Nous avons relevé, plus haut, l'actualité de la constellation associative liant les termes d'exclusion, d'épuration et de purge. Le Thesaurus Larousse mentionne la notion de répulsion et le Dictionnaire des synonymes, en traçant la carte sémantique de l'exclusion, associe à ces thématiques celle du paria et de l'intouchable tout en complétant la figure par les termes de mendiant et de pouilleux.

Ce champ de représentations est aussi actif dans la promulgation des arrêtés anti-mendicité: l'encombrement de l'espace public, les déjections humaines et les immondices sont retenus comme les indices prégnants du désordre et du sentiment d'insécurité. Purger et assainir sont des invariants qui résonnent à nos oreilles et l'anecdote que se plaît à narrer J. Damon à propos du S.A.M.U. social est là pour nous le rappeler. "Un particulier appelle les équipes mobiles du S.A.M.U. social parisien pour venir chercher un S.D.F. qui dort au pied d'un immeuble. L'équipe passée et la personne recueillie, le particulier rappelle le S.A.M.U. social pour signaler que l'équipe mobile a oublié de ramasser les cartons…" 509 L'assistance a cédé la place aux nettoyage des immondices (hommes et cartons) et le S.A.M.U. social, loin d'être considéré dans sa mission première de prise en charge de la détresse, prend ici le relais des éboueurs emportant ces "déchets sociaux" si bien décrits par A. Pagnier au XIXième siècle.

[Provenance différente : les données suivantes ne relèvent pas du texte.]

Lemma selection_live_step s (c : command) :
  hits_live s c -> selection_live s -> selection_live (step theme s c).
Proof.
  intros Hh Hs.
  destruct (step_still s c) as [[H1 H2] | Hc].
  { unfold scene_shape, selection_shape in *.
    injection H1 as H1 _. injection H2 as H2 _. now apply (selection_live_shape s). }
  destruct c; try contradiction; cbn [step].
  - apply selection_addObject.
  - apply selection_addObject.
  - apply selection_addObject.
  - unfold paste. destruct (clipboard s) as [cb|]; [| exact Hs].
    eapply selection_live_shape; [reflexivity | reflexivity |].
    apply (tidy_fold paste_one selection_live); [intros; now apply tidy_paste_one |].
    now apply selection_live_empty.
  - unfold duplicateSelected. destruct (selectedObjects s) as [|x l] eqn:E;
      [exact Hs |].
    eapply selection_live_shape; [reflexivity | reflexivity |].
    apply (tidy_fold duplicate_ref selection_live); [intros; now apply tidy_duplicate_ref |].
    now apply selection_live_empty.
  - unfold deleteSelected. destruct (selectedObjects s) as [|x l] eqn:E; [exact Hs |].
    now apply selection_live_empty.
  - destruct (undo_cases s) as [-> | (st & p & c & _ & ->)]; [exact Hs |].
    apply selection_live_cleared, restoreState_deselects.
  - destruct (redo_cases s) as [-> | (rs & c & _ & ->)]; [exact Hs |].
    apply selection_live_cleared, restoreState_deselects.
  - now apply selection_live_selectObject.
  - unfold selectAll. apply selection_live_fold_add; [auto | now apply selection_live_empty].
  - now apply selection_live_empty.
  - unfold load. destruct parsed as [data|]; [| exact Hs].
    apply selection_live_cleared, restoreState_deselects.
Qed.

Lemma init_fields :
  objects (init theme) = [0%nat] /\
  nextRef (init theme) = 1%nat /\
  sceneCameras (init theme) = [] /\
  selectedObjects (init theme) = [0%nat] /\
  attached (init theme) = Some 0%nat /\
  objectIdCounter (init theme) = 1 /\
  exists o, heap (init theme) = {[ 0%nat := o ]} /\ id o = 1 /\ type o = Quad /\
    o = first_quad.
Proof.
  unfold init, addQuad.
  match goal with |- context [addObject theme ?k ?p ?m ?x] =>
    destruct (addObject_fields k p m x) as (Ho & Hh & Hn & Hc & Hs & Ha & Hi & _)
  end.
  cbn zeta in *.
  match goal with |- context [saveState theme ?x] =>
    destruct (saveState_fields x) as (-> & -> & -> & -> & -> & -> & -> & _) end.
  rewrite Ho, Hh, Hn, Hc, Hs, Ha, Hi.
  assert (Hg : forall x : State,
             objects (setGridPlane (defaultGridPlane theme) x) = objects x /\
             nextRef (setGridPlane (defaultGridPlane theme) x) = nextRef x /\
             sceneCameras (setGridPlane (defaultGridPlane theme) x) = sceneCameras x /\
             heap (setGridPlane (defaultGridPlane theme) x) = heap x /\
             objectIdCounter (setGridPlane (defaultGridPlane theme) x) = objectIdCounter x).
  { intros x. unfold setGridPlane.
    destruct (_ || _); [| destruct (inherited_name _)]; now repeat split. }
  destruct (Hg (constructed theme)) as (-> & -> & -> & -> & ->). cbn.
  do 6 (split; [reflexivity |]).
  eexists. split; [apply insert_empty | repeat split; reflexivity].
Qed.

Lemma scene_ok_init : scene_ok (init theme).
Proof.
  destruct init_fields as (Ho & Hn & Hc & _ & _ & _ & o & Hh & _ & Hty & _).
  unfold scene_ok, allocated. rewrite Ho, Hn, Hc, Hh.
  split; [apply NoDup_singleton |]. split; [repeat constructor |]. split.
  - intros r. destruct (decide (r = 0%nat)) as [-> | Hne].
    + rewrite lookup_singleton_eq. split; [eauto | lia].
    + rewrite lookup_singleton_ne by congruence. split; [lia | intros [? ?]; discriminate].
  - cbn. unfold camera_at. rewrite Hh, lookup_singleton_eq. unfold is_camera.
    now rewrite Hty.
Qed.

Lemma selection_init : selection_ok (init theme) /\ selection_live (init theme).
Proof.
  destruct init_fields as (Ho & _ & _ & Hs & Ha & _).
  unfold selection_ok, selection_live. rewrite Hs, Ha, Ho.
  split; [split; [apply NoDup_singleton | now left] | auto].
Qed.

(** X8  The scene arrays stay consistent with the store: after any session,
    no object is listed twice in objects, every listed reference was
    allocated and is stored, and sceneCameras is exactly the list of the
    cameras of objects, in the same order.  Every operation preserves
    this. *)
Theorem scene_arrays_consistent :
  (forall s (c : command), scene_ok s -> scene_ok (step theme s c)) /\
  (forall cs : list command, scene_ok (run theme cs (init theme))) /\
  (forall (cs : list command) r,
     let s := run theme cs (init theme) in
     In r (sceneCameras s) <->
     In r (objects s) /\ exists o, heap s !! r = Some o /\ type o = Camera).
Proof.
  assert (Hrun : forall cs : list command, scene_ok (run theme cs (init theme))).
  { intros cs. unfold run. apply (tidy_fold (step theme) scene_ok).
    - intros s c. apply scene_ok_step.
    - apply scene_ok_init. }
  split; [exact scene_ok_step |]. split; [exact Hrun |].
  intros cs r. cbn zeta. destruct (Hrun cs) as (_ & _ & _ & ->).
  rewrite List.filter_In. unfold camera_at, is_camera. split.
  - intros [Hr Hc]. split; [exact Hr |].
    destruct (heap _ !! r) as [o|]; [| discriminate]. exists o. split; [reflexivity |].
    now destruct (type o).
  - intros [Hr (o & -> & ->)]. now split.
Qed.

(** X9  The selection stays consistent: after any session the selection
    lists no object twice, and the transform gizmo is attached to a
    selected object, or detached exactly when nothing is selected.  When
    every click hits an object of the scene, only objects of the scene are
    selected, so the gizmo never holds a deleted object. *)
Theorem selection_consistent :
  (forall s (c : command), selection_ok s -> selection_ok (step theme s c)) /\
  (forall cs : list command, selection_ok (run theme cs (init theme))) /\
  (forall (cs : list command) s,
     selection_live s -> clicks_live theme cs s -> selection_live (run theme cs s)) /\
  (forall (cs : list command) r,
     clicks_live theme cs (init theme) ->
     attached (run theme cs (init theme)) = Some r ->
     In r (selectedObjects (run theme cs (init theme))) /\
     In r (objects (run theme cs (init theme)))).
Proof.
  assert (Hrun : forall cs : list command, selection_ok (run theme cs (init theme))).
  { intros cs. unfold run. apply (tidy_fold (step theme) selection_ok).
    - intros s c. apply selection_ok_step.
    - apply selection_init. }
  assert (Hlive : forall (cs : list command) s,
             selection_live s -> clicks_live theme cs s -> selection_live (run theme cs s)).
  { induction cs as [|c cs IH]; intros s Hs Hc; cbn; [exact Hs |].
    destruct Hc as [Hh Hc]. apply IH; [| exact Hc]. now apply selection_live_step. }
  split; [exact selection_ok_step |]. split; [exact Hrun |]. split; [exact Hlive |].
  intros cs r Hc Ha. destruct (Hrun cs) as [_ Hat]. rewrite Ha in Hat.
  split; [exact Hat |]. apply (Hlive cs (init theme)); [apply selection_init | exact Hc | exact Hat].
Qed.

La thématique de l'ordure associée à l'état de vagabond est une constante. Au XIXième siècle, la figure du chiffonnier catalyse l'abject, la contamination et le danger. Ces derniers, refoulés à la périphérie des villes, habitaient les carrières de la Tombe-Issoire, lieu réputé hanté par les agonisants et les morts. Depuis 1786, tous les charniers de la capitale y étaient déversés et de 1832 à 1852, les condamnés à mort y étaient pendus. Les chiffonniers avaient en charge l'enlèvement des ordures. A la veille de la Révolution, la présence de ces classes dangereuse à l'intérieur des villes pose problème. Le médecin J.H. Ronesse recommande l'usage de paniers pour collecter les ordures: "Au moyen de paniers on ne verrait plus courir par la ville tous ces sales chiffonniers, ramasseurs de cendre, classes nombreuses de fainéants et vagabonds, si dangereux dans une ville comme Paris." 510 Chiffonniers et vagabonds sont assimilés dans l'abjection de leur statut. En 1920, plusieurs cas de peste sont dénombrés à Paris et l'épidémie sera appelée "la peste des chiffonniers". Plus tard, "la biffe" symbolisera le contact avec le déchet et l'ordure. Ce travail de récupération d'objets jetés dans les poubelles ou dans les décharges sera dévolu aux bandes de marginaux, aux familles du quart-monde et aux clochards. Tout un monde "anathémisé", confiné à l'extérieur des villes, dans les "ban-lieux", espace réservé à la population stigmatisée du Lumpen-Prolériat.

Notes
500.

in J.Cl. Beaune, op. cit.

501.

G. Fabre, Epidémies et contagions. L'imaginaire du mal en occident, P.U.F. éd., 1998.

502.

L.S. Mercier, Tableau de Paris: les boueurs, 1788, in C. de Silguy, Histoire des hommes et de leurs ordures du Moyen-Age à nos jours, Le Cherche Midi éd., 1996, p. 25.

503.

A. Pagnier, op. cit.

504.

H.A. Frégier, op. cit.

505.

F. Chanteau, op. cit.

506.

In G. Vigarello, Le sain et le malsain. Santé et mieux être depuis le Moyen-Age, Seuil éd., 1993, p. 119.

507.

in J.Cl. Beaune, op. cit.

508.

B. Massin, "La science nazie et l'extermination des marginaux", L'Histoire, n°217, 1998, pp. 52- 59.

509.

J. Damon, "La grande pauvreté", Informations sociales, n°60, 1997, pp. 94-101.

510.

J.H. Ronesse, Vue sur la propreté de Paris, 1782, in C. de Silguy, op. cit., p. 71.